Достаточно сказать, что бедного зайца надо было только разглядеть, как бы далек он ни был, хоть сто, хоть двести, хоть четыреста метров, и бедному зайцу – конец. Достаточно сказать, что и плавающим по воде уткам надо было только попасть в пределы видимости, чтобы на столе у добытчика появилась утятина.

 Словом, охота постепенно приблизилась к простому убийству. Единственное, что примиряло с возросшей эффективностью охоты,  это редкая населенность угодий животными, их осторожность и трудность поиска и выслеживания в условиях высокогорья и сильно расчлененного рельефа.

 Никто зверя к колышку не привязывал  и никто не подвозил к нему на комфортабельной машине по комфортабельной дороге. И не было помощников, и почти никогда не было зрителей. Так что охотничье дело хоть и двигалось в направлении к корриде, все же оставалось еще почти нормальной охотой с упорством в поиске, терпением и способностью переносить долгие физические мучения, то есть  чудовищную «ишачку».

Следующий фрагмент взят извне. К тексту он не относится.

Lemma listdir_lookup (d : gmap string bytes) name :
  name ∈ Calendar.listdir d ↔ is_Some (d !! name).
Proof.
  unfold Calendar.listdir. rewrite list_elem_of_fmap. split.
  - intros ([n c] & -> & Hin). apply elem_of_map_to_list in Hin. by exists c.
  - intros [c Hc]. exists (name, c). split; [done|]. by apply elem_of_map_to_list.
Qed.

Lemma omap_nil_iff {A B} (f : A → option B) (l : list A) :
  omap f l = [] ↔ ∀ x, x ∈ l → f x = None.
Proof.
  induction l as [|x l IH]; simpl.
  - split; [intros _ y Hy; by apply elem_of_nil in Hy|done].
  - destruct (f x) eqn:Hx.
    + split; [done|]. intros H. specialize (H x ltac:(left)). congruence.
    + rewrite IH. split.
      * intros H y Hy. apply elem_of_cons in Hy as [->|Hy]; auto.
      * intros H y Hy. apply H. by right.
Qed.

(** The generator in terms of the directory: nothing and [KeyError] for
    no directory; otherwise what the files deserialize to, in the order
    of their sorted names, and [KeyError] at the end when that is
    nothing. *)
Lemma getitem_spec (fs : gmap string (gmap string bytes)) commitment :
  getitem fs commitment =
    match fs !! commitment_timestamps_path commitment with
    | None => ([], Raise KeyError)
    | Some d =>
        let yielded :=
          omap (parsed d commitment) (merge_sort Calendar.name_le (Calendar.listdir d)) in
        (yielded, match yielded with [] => Raise KeyError | _ :: _ => Ok tt end)
    end.
Proof.
  unfold Calendar.getitem.
  destruct (fs !! commitment_timestamps_path commitment) as [d|]; [|done].
  destruct (Calendar.listdir d) as [|n ns] eqn:Hls; [done|].
  rewrite scan_spec; [done|].
  intros name Hname. rewrite merge_sort_Permutation, <- Hls in Hname.
  by apply listdir_lookup.
Qed.

(** C7: during a lookup every stored proof file that fails to deserialize
    is skipped and the valid ones are still yielded, in the order of the
    sorted file names; the lookup fails with [KeyError] exactly when the
    directory of the commitment is absent, is empty, or every file in it
    fails to deserialize, and it fails in no other way; a directory with
    one corrupt and one valid file yields exactly the valid proof and no
    error. *)
Theorem lookup_skips_corrupt (fs : gmap string (gmap string bytes)) (commitment : bytes) :
  let dir := fs !! commitment_timestamps_path commitment in
  let yielded := (getitem fs commitment).1 in
  let ending := (getitem fs commitment).2 in
  (∀ d, dir = Some d →
     yielded = omap (parsed d commitment)
                 (merge_sort Calendar.name_le (Calendar.listdir d))) ∧
  (ending = Raise KeyError ↔
     dir = None ∨ dir = Some ∅ ∨
     ∃ d, dir = Some d ∧
          ∀ name contents, d !! name = Some contents →
                           deserialize contents commitment = None) ∧
  (ending = Raise KeyError ∧ yielded = [] ∨ ending = Ok tt ∧ yielded ≠ []) ∧
  (∀ corrupt valid bad good stamp,
     corrupt ≠ valid →
     dir = Some {[corrupt := bad; valid := good]} →
     deserialize bad commitment = None →
     deserialize good commitment = Some stamp →
     getitem fs commitment = ([stamp], Ok tt)).
Proof.
  cbv zeta. rewrite getitem_spec.
  destruct (fs !! commitment_timestamps_path commitment) as [d|] eqn:Hd; cbn [fst snd].
  2:{ split; [done|]. split; [by split; [left|]|]. split; [by left|]. done. }
  set (names := merge_sort Calendar.name_le (Calendar.listdir d)).
  assert (Hall : omap (parsed d commitment) names = [] ↔
                 ∀ name contents, d !! name = Some contents →
                                  deserialize contents commitment = None).
  { rewrite omap_nil_iff. split.
    - intros H name contents Hc. specialize (H name).
      rewrite Hc in H. apply H. unfold names. rewrite merge_sort_Permutation.
      apply listdir_lookup. by exists contents.
    - intros H name _. destruct (d !! name) as [contents|] eqn:Hc; [|done].
      simpl. by eapply H. }
  split; [by intros ? [= <-]|]. split; [|split].
  - split.
    + intros Hend. right. right. exists d. split; [done|]. apply Hall.
      by destruct (omap _ names).
    + intros [?|[[= ->]|(d' & [= <-] & H)]]; [done|done|].
      apply Hall in H. by rewrite H.
  - destruct (omap _ names); [by left|by right].
  - intros corrupt valid bad good stamp Hne [= ->] Hbad Hgood.
    assert (HP : names ≡ₚ [corrupt; valid]).
    { unfold names, Calendar.listdir. rewrite merge_sort_Permutation.
      rewrite map_to_list_insert by (by apply lookup_singleton_ne).
      by rewrite map_to_list_singleton. }
    assert (Hy : omap (parsed ({[corrupt := bad; valid := good]} : gmap string bytes)
                         commitment) names ≡ₚ [stamp]).
    { rewrite HP. cbn [omap list_omap].
      rewrite lookup_insert_eq. cbn [mbind option_bind]. rewrite Hbad.
      rewrite lookup_insert_ne by done. rewrite lookup_singleton_eq.
      cbn [mbind option_bind]. by rewrite Hgood. }
    apply Permutation_singleton_r in Hy. by rewrite Hy.
Qed.

End CalendarLookup.

Lemma lookup_skips_corrupt_witness :
  let fs : gmap string (gmap string bytes) :=
    {[ "calendar/commitment" :=
         {[ "btcblk-0000001-aa" := [xff; x01]; "btcblk-0000002-bb" := [x00; x2a] ]} ]} in
  Calendar.getitem toy_deserialize toy_path fs [x01] = ([[x2a]], Ok tt).
Proof.
  intros fs.
  destruct (lookup_skips_corrupt toy_deserialize toy_path fs [x01]) as (_ & _ & _ & H).
  apply (H "btcblk-0000001-aa" "btcblk-0000002-bb" [xff; x01] [x00; x2a] [x2a]);
    [done | reflexivity | reflexivity | reflexivity].
Defined.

 Даром, с кондачка почти ничего и никогда не давалось. Разумеется, если исключить варварскую охоту на сайгаков и зайцев с машины и из под фар. Да она, собственно, и была, можно сказать, только начальным и  давно оставленным способом охоты из Юриной неразборчивой и не самокритичной охотничьей молодости.

Теперь уважение и одобрение у него вызывала лишь та охота, которая требовала от охотника достойного соперничества с предметом охоты, и не ради забавы или спорта, а по необходимости, пусть и не жизненно важной, но все же приобщающей его к природе.

 Поэтому демонстрируемые последнее время по телевидению  рыболовные состязания американских любителей, когда они соревнуются в количестве выловленной и тут же отпущенной рыбы, представляются ему дурным спектаклем, лишенным главного – завершающего ритуала с ухой на лоне природы.

Такие состязания, конечно, не коррида (добычу отпускают!), но это и не рыбалка, а нечто, напоминающее форму, лишенную содержания или некоторые известные виды извращений.. Не делай то, что лишено смысла. А если не можешь стерпеть, займись виртуальной охотой на компьютере. Как дети, играющие на нем в войну. Это честнее даже перед не съеденной рыбой, не съеденным мясом зверя или перед увезенными трофеями в виде шкур и рогов.